The central warehousing question has changed from “what can I fit in this space?” to “what space can fit my needs?” Million-square-foot facilities used to be unusual, but they've become something of a norm as companies grow, fueled in part by the rise of e-commerce and new logistics technologies. Still, smaller warehouses are in demand from e-commerce retailers looking for smaller footprints near major metropolitan areas to minimize delivery times.
While walls in newer warehouse buildings are placed farther out to accommodate additional rows and racks, other limitations - namely, roofs and floors - are also receiving makeovers. Super-flat, level floors are invaluable to busy shippers, because they can handle stable stacking and towering racks, particularly when paired with higher roof lines that are also becoming more common. If companies know where to look or which third-party logistics company to partner with to do the legwork for them, no modern business needs to make do with an ill-fitting space.
Technology also plays a starring role in determining appropriate warehouse layouts and capabilities. The power needed for automated pickers, robotics, and other pick/pack equipment could easily overload the output abilities of an older facility. Additionally, a good warehouse fit isn't just about size and power anymore; it's about having adequate HVAC for employees, and racks and refrigeration setups for product stability. Cold chain demands have grown in the health care, food, and beverage sectors. With ever-increasing regulations bearing down on all three, monitoring and ensuring a consistent temperature are crucial to product freshness, quality, and safety.
Along with products and warehousing needs, logistics transport is changing as well. Electric transport vehicles, while not widespread yet, could become more commonplace over the next five to 10 years. This potential disruption means newer facilities need to accommodate the needs of these trucks, such as convenient charging stations in or nearby the facility.

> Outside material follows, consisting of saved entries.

(* ===== verification/TemplateRecord.v ===== *)
(** * TemplateRecord: parsing (Options) Template Records

    [tm_template_length], [tm_template_record_length], [tm_copy_fields],
    [tm_fill_template], [tm_create_template] and the field look-ups of
    [base/src/template_manager.c], on the structures of
    [base/headers/ipfixcol/ipfix.h] and [templates.h]. *)

From S2P Require Import Prelude.

(** ** Constants *)

Definition TM_TEMPLATE : Z := 0.
Definition TM_OPTIONS_TEMPLATE : Z := 1.
Definition VAR_IE_LENGTH : Z := 65535.
Definition TEMPLATE_FIELD_LEN : Z := 4.
Definition TEMPLATE_ENT_NUM_LEN : Z := 4.
Definition IPFIX_TEMPLATE_FLOWSET_ID : Z := 2.
Definition IPFIX_OPTION_FLOWSET_ID : Z := 3.
Definition IPFIX_MIN_RECORD_FLOWSET_ID : Z := 256.
Definition OF_COUNT : nat := 9.

(** Sizes on an LP64 host.  [fields] is at offset 128 of [struct ipfix_template];
    the structure is padded to 136. *)
Definition sizeof_ipfix_template : Z := 136.
Definition offsetof_fields : Z := 128.
Definition sizeof_template_ie : Z := 4.
Definition sizeof_ipfix_template_record : Z := 8.
Definition sizeof_ipfix_options_template_record : Z := 10.

(** ** Data *)

(** A row of [fields]: the union [template_ie] as the 32-bit word it occupies on
    a little-endian host. *)
Definition ie_id (w : Z) : Z := w mod 65536.
Definition ie_length (w : Z) : Z := w / 65536.
Definition enterprise_number (w : Z) : Z := w.
Definition mk_ie (id len : Z) : Z := len * 65536 + id.

(** [struct ipfix_template].  Members that [tm_create_template] leaves as
    [malloc] returned them are [None] until they are written. *)
Record ipfix_template := {
  original_id : Z;
  references : Z;
  next : option loc;
  template_type : Z;
  first_transmission : Z;
  last_transmission : option Z;
  last_message : option Z;
  template_id : Z;
  field_count : Z;
  scope_field_count : Z;
  template_length : Z;
  data_length : Z;
  offsets : list (Z * option Z);
  fields : list Z
}.

#[export] Instance ipfix_template_eq_dec : EqDecision ipfix_template.
Proof. solve_decision. Defined.

(** ** Lengths *)

(** The loop over the field specifiers, on
    [(count, fields_length, data_record_length)]; the exit value is the pair of
    the returned length and the value stored through [data_length]. *)
Definition tm_template_length_step (mem : bytes) (flds cnt max_len : Z)
    (s : Z * Z * Z) : res ((Z * Z * Z) + (Z * option Z)) :=
  let '(count, fields_length, data_record_length) := s in
  if decide (count < cnt) then
    tmp_data_length ← rd16 mem (flds + fields_length + 2);
    let data_record_length :=
      if decide (tmp_data_length = 0xffff)
      then u32 (Z.lor data_record_length 0x80000000 + 1)
      else u32 (data_record_length + tmp_data_length) in
    id ← rd16 mem (flds + fields_length);
    let fields_length :=
      if decide (Z.land id 0x8000 ≠ 0)
      then u16 (fields_length + TEMPLATE_ENT_NUM_LEN) else fields_length in
    let fields_length := u16 (fields_length + TEMPLATE_FIELD_LEN) in
    if decide (fields_length > max_len) then Ok (inr (0, None))
    else Ok (inl (count + 1, fields_length, data_record_length))
  else
    Ok (inr (u16 (u16 (sizeof_ipfix_template - sizeof_template_ie) + fields_length),
             Some data_record_length)).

The proximity to certain ports needs to be kept in mind as well. If the nearest port isn't deep enough to accommodate large ships bringing in containers, additional costs are required to close that gap to the warehouse. Deepening ports triggers full environmental impact studies - a cost and delay that few can afford to soak up.

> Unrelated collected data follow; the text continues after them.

Lemma has_variable_false fs : has_variable fs = false →
  Forall (λ f, fs_length f ≠ VAR_IE_LENGTH) fs.
Proof.
  induction fs as [|f fs IH]; [by constructor|].
  cbn. intros [H1 H2]%orb_false_iff. constructor; [by apply bool_decide_eq_false in H1|auto].
Qed.

(** A record without values of variable length. *)
Lemma fixed_record d : Forall datum_wf d → has_variable d.*1 = false →
  blen (enc_data d) = lengths d.*1 ∧ spec_min_length d.*1 = lengths d.*1 ∧
  Forall (λ x, length_prefix x = [] ∧ blen (dv_bytes x.2) = fs_length x.1) d.
Proof.
  intros Hwf Hv%has_variable_false. induction Hwf as [|x d [_ Hx] _ IH]; [done|].
  rewrite fmap_cons in *. apply Forall_cons in Hv as [Hxv Hv]. destruct (IH Hv) as (IH1&IH2&IH3).
  assert (length_prefix x = [] ∧ blen (dv_bytes x.2) = fs_length x.1) as [Hp Hb].
  { unfold length_prefix. by rewrite !decide_False in * by done. }
  rewrite enc_data_cons, blen_app, blen_enc_datum, Hp, Hb, IH1.
  change (spec_min_length (x.1 :: d.*1)) with (min_length x.1 + spec_min_length d.*1).
  change (lengths (x.1 :: d.*1)) with (fs_length x.1 + lengths d.*1).
  unfold min_length. rewrite decide_False, IH2 by done. rewrite blen_nil.
  split_and!; [lia..|by constructor].
Qed.

Lemma datum_wf_min x : datum_wf x → min_length x.1 ≤ blen (enc_datum x).
Proof.
  intros [_ Hx]. rewrite blen_enc_datum. unfold min_length, length_prefix.
  pose proof (blen_nonneg (dv_bytes x.2)).
  case_decide; [|rewrite blen_nil; lia]. destruct (dv_long _); autorewrite with ipfix; lia.
Qed.

Lemma enc_data_min d : Forall datum_wf d → spec_min_length d.*1 ≤ blen (enc_data d).
Proof.
  induction 1 as [|x d Hx _ IH]; [done|]. rewrite enc_data_cons, blen_app.
  pose proof (datum_wf_min x Hx).
  change (spec_min_length ((x :: d).*1)) with (min_length x.1 + spec_min_length d.*1). lia.
Qed.
End data.

(** The variable-length flag of a stored length. *)
Lemma spec_data_length_flag fs : Forall field_wf fs → spec_min_length fs < 0x80000000 →
  Z.land (spec_data_length fs) 0x80000000 = 0 ↔ has_variable fs = false.
Proof.
  intros Hwf Hmin. pose proof (spec_min_length_range fs Hwf).
  assert (is_u32 (spec_data_length fs)) as Hu.
  { unfold is_u32, spec_data_length. destruct (has_variable fs); lia. }
  pose proof (land_flag31 _ Hu) as Hl. unfold spec_data_length in *.
  destruct (has_variable fs); split; try done; intros; lia.
Qed.

Lemma find_split_fmap {A B} (g : A → B) (P : B → Prop) `{∀ y, Decision (P y)} (xs : list A) :
  find_split P (g <$> xs) = prod_map (fmap (M := list) g) g <$> find_split (λ x, P (g x)) xs.
Proof.
  induction xs as [|x xs IH]; [done|]. cbn. case_decide; [done|].
  change (list_fmap A B g xs) with (g <$> xs). rewrite IH.
  by destruct (find_split _ xs) as [ [l y]|].
Qed.

Section record_offsets.
Context (t : ipfix_template) (d : list datum) (pre post : bytes).
Context (Ht : template_of t d.*1) (Hd : Forall datum_wf d).
Let mem := pre ++ enc_data d ++ post.

(** The specifier at its row of the template, decoded. *)
Lemma template_row_decoded l x r : d = l ++ x :: r →
  rd_row (fields t) (nrows l.*1) = Ok (mk_ie (wire_id x.1) (fs_length x.1)) ∧
  (if decide (Z.shiftr (wire_id x.1) 15 ≠ 0) then
     e ← rd_row (fields t) (nrows l.*1 + 1);
     Ok (Z.land (wire_id x.1) 0x7FFF, nrows l.*1 + 1, enterprise_number e)
   else Ok (wire_id x.1, nrows l.*1, 0))
  = Ok (fs_id x.1, nrows (l ++ [x]).*1 - 1, default 0 (fs_enterprise x.1)) ∧
  datum_wf x.
Proof.
  intros E. destruct Ht as [Hf _ _ Hwf _ _ _]. rewrite Hf.
  assert (d.*1 = l.*1 ++ x.1 :: r.*1) as E' by by rewrite E, fmap_app, fmap_cons.
  pose proof Hd as Hd'. rewrite E in Hd'. apply Forall_app in Hd' as [_ [Hx _]%Forall_cons].
  split_and!; [by rewrite E', rd_row_field| |done].
  rewrite fmap_app. change ([x].*1) with [x.1].
  pose proof (host_rows_reads _ Hwf).
  rewrite <-(row_decoded (host_rows (fields_rows d.*1)) d.*1 l.*1 x.1 r.*1 E') by apply Hx.
  case_decide; [|done]. cbn. by destruct (rd_row _ _).
Qed.

Lemma template_get_field_at enterprise id :
  template_get_field t enterprise id = Ok (field_at enterprise id d.*1).
Proof.
  unfold template_get_field. destruct Ht. rewrite to_fields0, to_count0.
  pose proof (host_rows_reads _ to_wf0). by apply (fields_get_field_at (host_rows (fields_rows d.*1)) d.*1).
Qed.

(** One step of the search in a record with values of variable length. *)
Lemma next_offset_step enterprise id l x r : d = l ++ x :: r →
  data_record_field_next_offset_step mem (blen pre) t enterprise id (-1)
    (Z.of_nat (length l), nrows l.*1, blen (enc_data l))
  = Ok (if decide (field_is enterprise id x.1)
        then inr (blen (enc_data l) + blen (length_prefix x), Some (blen (dv_bytes x.2)))
        else inl (Z.of_nat (length (l ++ [x])), nrows (l ++ [x]).*1, blen (enc_data (l ++ [x])))).
Proof.
  intros E. destruct (template_row_decoded l x r E) as (Hr & Hdec & Hx).
  unfold data_record_field_next_offset_step. rewrite (to_count _ _ Ht), length_fmap.
  rewrite decide_True by (rewrite E, length_app; cbn; lia).
  rewrite Hr, res_bind_ret. rewrite ie_id_mk, ie_length_mk by (apply wire_id_u16, Hx).
  rewrite Hdec, res_bind_ret.
  assert ((if decide (fs_length x.1 = 1 ∨ fs_length x.1 = 2 ∨ fs_length x.1 = 4 ∨ fs_length x.1 = 8)
    then Ok (blen (enc_data l), fs_length x.1)
    else field_extent mem (blen pre) (blen (enc_data l)) (fs_length x.1))
    = Ok (blen (enc_data l) + blen (length_prefix x), blen (dv_bytes x.2))) as ->.
  { pose proof (field_extent_at pre l x r post Hx) as Hext. rewrite <-E in Hext. fold mem in Hext.
    clear Hdec. case_decide as Hc; [|exact Hext]. rewrite <-Hext. unfold field_extent.
    rewrite decide_False; [done|]. unfold VAR_IE_LENGTH. lia. }
  rewrite res_bind_ret. pose proof (blen_nonneg (enc_data l)). pose proof (blen_nonneg (length_prefix x)).
  rewrite blen_enc_data_snoc, length_app. cbn [length].
  destruct (decide (field_is enterprise id x.1)) as [ [Hi Hn]|Hn].
  - rewrite decide_True by (split_and!; [done..|lia]). done.
  - rewrite decide_False by (unfold field_is in Hn; naive_solver).
    do 4 f_equal; [lia|]. f_equal; lia.
Qed.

Balanced with these two needs, as always, are customer demands. The “Amazonization” of shipment has arguably raised expectations, with customers now expecting their orders - regardless of product type - in days, rather than weeks. This pressure emphasizes the need for warehouses to be close to consumers.
Warehouses in port-adjacent, temperate, well-connected areas are crucial to staying competitive - and most companies are making these traits must-haves when searching for new locations. Considerations can extend beyond location and physical structures. Labor availability can impact a warehouse's feasibility as well. If another large user of labor is nearby, not only will comparable employee wages need to be considered but a large concentration of people in the area will affect traffic levels - additional considerations when selecting a site.

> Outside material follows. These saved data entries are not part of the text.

(* ===== verification/Convert.v ===== *)
(** * Conversion of NetFlow (src/base/src/utils/conversion/convert.c)

    The input plugins give every packet to [convert_packet], which turns NetFlow
    version 5 and version 9 into IPFIX inside the buffer of the packet: octets are
    moved to make room, 32-bit uptimes become 64-bit times, and a NetFlow 5 packet
    gets the template set that its format lacks.  The state is what the file keeps
    in static variables.  The host is little endian, and sFlow is compiled out, as
    it is by default. *)

From S2P Require Import Prelude CLib TemplateRecord DataRecord Message.

(** ** Constants *)

Definition NETFLOW_V5_VERSION : Z := 5.
Definition NETFLOW_V9_VERSION : Z := 9.
Definition NETFLOW_V5_TEMPLATE_LEN : Z := 76.
Definition NETFLOW_V5_DATA_SET_LEN : Z := 52.
Definition NETFLOW_V5_NUM_OF_FIELDS : Z := 17.
Definition NETFLOW_V5_MAX_RECORD_COUNT : Z := 30.
Definition NETFLOW_V9_TEMPLATE_SET_ID : Z := 0.
Definition NETFLOW_V9_OPT_TEMPLATE_SET_ID : Z := 1.
Definition NETFLOW_V9_END_ELEM : Z := 21.
Definition NETFLOW_V9_START_ELEM : Z := 22.
Definition FIRST_OFFSET : Z := 24.
Definition LAST_OFFSET : Z := 28.
Definition FLOW_START : Z := 152.
Definition FLOW_END : Z := 153.
Definition DEFAULT_ENTERPRISE_NUMBER : Z := 0xFFFFFFFF.
Definition ENTERPRISE_BIT : Z := 0x8000.
Definition TEMPLATE_ROW_SIZE : Z := 4.
Definition CONVERSION_ERROR : Z := -1.
Definition sizeof_ipfix_set_header : Z := 4.
Definition sizeof_template_ie : Z := 4.

(** The template of NetFlow 5 records: identifiers and lengths of the elements,
    behind the headers of the set and of the record. *)
Definition netflow_v5_elements : list (Z * Z) :=
  [ (8, 4); (12, 4); (15, 4); (10, 2); (14, 2); (2, 4); (1, 4); (FLOW_START, 8); (FLOW_END, 8);
    (7, 2); (11, 2); (210, 1); (6, 1); (4, 1); (5, 1); (16, 2); (17, 2) ].

Definition netflow_v5_template : list Z :=
  [IPFIX_TEMPLATE_FLOWSET_ID; NETFLOW_V5_TEMPLATE_LEN; IPFIX_MIN_RECORD_FLOWSET_ID; NETFLOW_V5_NUM_OF_FIELDS] ++
  mjoin ((λ e, [e.1; e.2]) <$> netflow_v5_elements).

A facility that's a poor fit for your needs can cost far more than simple inconvenience during picking and packing. A location near a major water source, for example, can mean high humidity, affecting ventilation requirements and, if not properly planned for, increased condensation on the warehouse floors. Choices like this can be righted but require changes after the fact. It's more important than ever to be aware of how consumer demands, a poorly chosen location, and other factors can all mean missed opportunities, diminished consumer trust, and sluggish or stagnant growth.